• **The task**
In exact form, set down only those lines of the material that run from its first line to the line with "fq_countries : option (list str);", inclusive.

+++++

(* ===== verification/Broker.v ===== *)
(** * The broker (src/broker.rs)

    The query and its builder, [grab] as a loop over the candidates in the order their batches
    arrive, the sources that [find] and [check] feed to the check pipeline (Pipeline.v), and what
    [find] and [check] do before they return a stream. *)
From S2P Require Import Prelude F64 Text Types Addr Utils Proxy Pool Net Negotiator Judge Checker Provider Stats Pipeline Geo.
Open Scope Z_scope.

Abbreviation Key := (IpAddr * Z)%type.

(** ** The query of [find] and its builder *)
Record GrabQuery := { gq_countries : option (list str); gq_limit : option nat }.
Record FindQuery := {
  fq_types : list TypeSpec;
  fq_countries : option (list str);
  fq_limit : option nat;
  fq_judges : list str;
  fq_dnsbl : list str;
  fq_timeout : Z;
  fq_max_conn : nat;
  fq_retry : RetryPolicy;
  fq_post : bool;
  fq_strict : bool;
  fq_liveness_url : option str;
  fq_relaxed_validity : bool;
  fq_require_cookie : bool;
  fq_require_referer : bool;
  fq_require_connect25 : bool;
  fq_trust_check : bool;
  fq_require_trusted : bool;
}.
Definition FindQuery_default : FindQuery :=
  {| fq_types := []; fq_countries := None; fq_limit := None; fq_judges := []; fq_dnsbl := [];
     fq_timeout := 8 * 10 ^ 9; fq_max_conn := 200; fq_retry := RetryPolicy_default; fq_post := false;
     fq_strict := false; fq_liveness_url := None; fq_relaxed_validity := false; fq_require_cookie := false;
     fq_require_referer := false; fq_require_connect25 := false; fq_trust_check := false;
     fq_require_trusted := false |}.

Record FindQueryBuilder := {
  b_types : option (list TypeSpec);
  b_countries : option (list str);
  b_limit : option nat;
  b_judges : option (list str);
  b_dnsbl : option (list str);
  b_timeout : option Z;
  b_max_conn : option nat;
  b_max_tries : option nat;
  b_retry : option RetryPolicy;
  b_post : option bool;
  b_strict : option bool;
  b_liveness_url : option str;
}.
(** [Option::or]. *)
Definition opt_or {A} (o d : option A) : option A := match o with Some x => Some x | None => d end.
(** The setter of the limit: zero is unlimited. *)
Definition builder_limit (limit : nat) : option nat := if decide (0 < limit)%nat then Some limit else None.
(** The builder's methods, each setting its own field; a later call wins. *)
Definition query_builder : FindQueryBuilder :=
  {| b_types := None; b_countries := None; b_limit := None; b_judges := None; b_dnsbl := None; b_timeout := None;
     b_max_conn := None; b_max_tries := None; b_retry := None; b_post := None; b_strict := None; b_liveness_url := None |}.
Definition q_types (types : list TypeSpec) (b : FindQueryBuilder) : FindQueryBuilder :=
  {| b_types := Some types; b_countries := b_countries b; b_limit := b_limit b; b_judges := b_judges b;
     b_dnsbl := b_dnsbl b; b_timeout := b_timeout b; b_max_conn := b_max_conn b;
     b_max_tries := b_max_tries b; b_retry := b_retry b; b_post := b_post b; b_strict := b_strict b;
     b_liveness_url := b_liveness_url b |}.
Definition q_countries (countries : list str) (b : FindQueryBuilder) : FindQueryBuilder :=
  {| b_types := b_types b; b_countries := Some countries; b_limit := b_limit b; b_judges := b_judges b;
     b_dnsbl := b_dnsbl b; b_timeout := b_timeout b; b_max_conn := b_max_conn b;
     b_max_tries := b_max_tries b; b_retry := b_retry b; b_post := b_post b; b_strict := b_strict b;
     b_liveness_url := b_liveness_url b |}.
Definition q_limit (limit : nat) (b : FindQueryBuilder) : FindQueryBuilder :=
  {| b_types := b_types b; b_countries := b_countries b; b_limit := builder_limit limit;
     b_judges := b_judges b; b_dnsbl := b_dnsbl b; b_timeout := b_timeout b;
     b_max_conn := b_max_conn b; b_max_tries := b_max_tries b; b_retry := b_retry b;
     b_post := b_post b; b_strict := b_strict b; b_liveness_url := b_liveness_url b |}.
Definition q_judges (judges : list str) (b : FindQueryBuilder) : FindQueryBuilder :=
  {| b_types := b_types b; b_countries := b_countries b; b_limit := b_limit b; b_judges := Some judges;
     b_dnsbl := b_dnsbl b; b_timeout := b_timeout b; b_max_conn := b_max_conn b;
     b_max_tries := b_max_tries b; b_retry := b_retry b; b_post := b_post b; b_strict := b_strict b;
     b_liveness_url := b_liveness_url b |}.
Definition q_dnsbl (dnsbl : list str) (b : FindQueryBuilder) : FindQueryBuilder :=
  {| b_types := b_types b; b_countries := b_countries b; b_limit := b_limit b; b_judges := b_judges b;
     b_dnsbl := Some dnsbl; b_timeout := b_timeout b; b_max_conn := b_max_conn b;
     b_max_tries := b_max_tries b; b_retry := b_retry b; b_post := b_post b; b_strict := b_strict b;
     b_liveness_url := b_liveness_url b |}.
Definition q_timeout (timeout : Z) (b : FindQueryBuilder) : FindQueryBuilder :=
  {| b_types := b_types b; b_countries := b_countries b; b_limit := b_limit b; b_judges := b_judges b;
     b_dnsbl := b_dnsbl b; b_timeout := Some timeout; b_max_conn := b_max_conn b;
     b_max_tries := b_max_tries b; b_retry := b_retry b; b_post := b_post b; b_strict := b_strict b;
     b_liveness_url := b_liveness_url b |}.
Definition q_max_conn (max_conn : nat) (b : FindQueryBuilder) : FindQueryBuilder :=
  {| b_types := b_types b; b_countries := b_countries b; b_limit := b_limit b; b_judges := b_judges b;
     b_dnsbl := b_dnsbl b; b_timeout := b_timeout b; b_max_conn := Some max_conn;
     b_max_tries := b_max_tries b; b_retry := b_retry b; b_post := b_post b; b_strict := b_strict b;
     b_liveness_url := b_liveness_url b |}.
Definition q_max_tries (max_tries : nat) (b : FindQueryBuilder) : FindQueryBuilder :=
  {| b_types := b_types b; b_countries := b_countries b; b_limit := b_limit b; b_judges := b_judges b;
     b_dnsbl := b_dnsbl b; b_timeout := b_timeout b; b_max_conn := b_max_conn b;
     b_max_tries := Some max_tries; b_retry := b_retry b; b_post := b_post b; b_strict := b_strict b;
     b_liveness_url := b_liveness_url b |}.
Definition q_retry (retry : RetryPolicy) (b : FindQueryBuilder) : FindQueryBuilder :=
  {| b_types := b_types b; b_countries := b_countries b; b_limit := b_limit b; b_judges := b_judges b;
     b_dnsbl := b_dnsbl b; b_timeout := b_timeout b; b_max_conn := b_max_conn b;
     b_max_tries := b_max_tries b; b_retry := Some retry; b_post := b_post b; b_strict := b_strict b;
     b_liveness_url := b_liveness_url b |}.
Definition q_post (post : bool) (b : FindQueryBuilder) : FindQueryBuilder :=
  {| b_types := b_types b; b_countries := b_countries b; b_limit := b_limit b; b_judges := b_judges b;
     b_dnsbl := b_dnsbl b; b_timeout := b_timeout b; b_max_conn := b_max_conn b;
     b_max_tries := b_max_tries b; b_retry := b_retry b; b_post := Some post; b_strict := b_strict b;
     b_liveness_url := b_liveness_url b |}.
Definition q_strict (strict : bool) (b : FindQueryBuilder) : FindQueryBuilder :=
  {| b_types := b_types b; b_countries := b_countries b; b_limit := b_limit b; b_judges := b_judges b;
     b_dnsbl := b_dnsbl b; b_timeout := b_timeout b; b_max_conn := b_max_conn b;
     b_max_tries := b_max_tries b; b_retry := b_retry b; b_post := b_post b; b_strict := Some strict;
     b_liveness_url := b_liveness_url b |}.
Definition q_liveness_url (url : option str) (b : FindQueryBuilder) : FindQueryBuilder :=
  {| b_types := b_types b; b_countries := b_countries b; b_limit := b_limit b; b_judges := b_judges b;
     b_dnsbl := b_dnsbl b; b_timeout := b_timeout b; b_max_conn := b_max_conn b;
     b_max_tries := b_max_tries b; b_retry := b_retry b; b_post := b_post b; b_strict := b_strict b;
     b_liveness_url := url |}.
Definition set_max_tries (n : option nat) (r : RetryPolicy) : RetryPolicy :=
  match n with
  | Some n => {| rp_max_tries := n; retry_on := retry_on r; backoff := backoff r; factor := factor r;
                 jitter := jitter r; max_backoff := max_backoff r |}
  | None => r
  end.
Definition build (b : FindQueryBuilder) : FindQuery :=
  let d := FindQuery_default in
  {| fq_types := default (fq_types d) (b_types b);
     fq_countries := opt_or (b_countries b) (fq_countries d);
     fq_limit := opt_or (b_limit b) (fq_limit d);
     fq_judges := default (fq_judges d) (b_judges b);
     fq_dnsbl := default (fq_dnsbl d) (b_dnsbl b);
     fq_timeout := default (fq_timeout d) (b_timeout b);
     fq_max_conn := default (fq_max_conn d) (b_max_conn b);
     fq_retry := set_max_tries (b_max_tries b) (default (fq_retry d) (b_retry b));
     fq_post := default (fq_post d) (b_post b);
     fq_strict := default (fq_strict d) (b_strict b);
     fq_liveness_url := opt_or (b_liveness_url b) (fq_liveness_url d);
     fq_relaxed_validity := fq_relaxed_validity d; fq_require_cookie := fq_require_cookie d;
     fq_require_referer := fq_require_referer d; fq_require_connect25 := fq_require_connect25 d;
     fq_trust_check := fq_trust_check d; fq_require_trusted := fq_require_trusted d |}.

+++++

• **Result of this exercise**
(* ===== verification/Broker.v ===== *)
(** * The broker (src/broker.rs)

    The query and its builder, [grab] as a loop over the candidates in the order their batches
    arrive, the sources that [find] and [check] feed to the check pipeline (Pipeline.v), and what
    [find] and [check] do before they return a stream. *)
From S2P Require Import Prelude F64 Text Types Addr Utils Proxy Pool Net Negotiator Judge Checker Provider Stats Pipeline Geo.
Open Scope Z_scope.

Abbreviation Key := (IpAddr * Z)%type.

(** ** The query of [find] and its builder *)
Record GrabQuery := { gq_countries : option (list str); gq_limit : option nat }.
Record FindQuery := {
  fq_types : list TypeSpec;
  fq_countries : option (list str);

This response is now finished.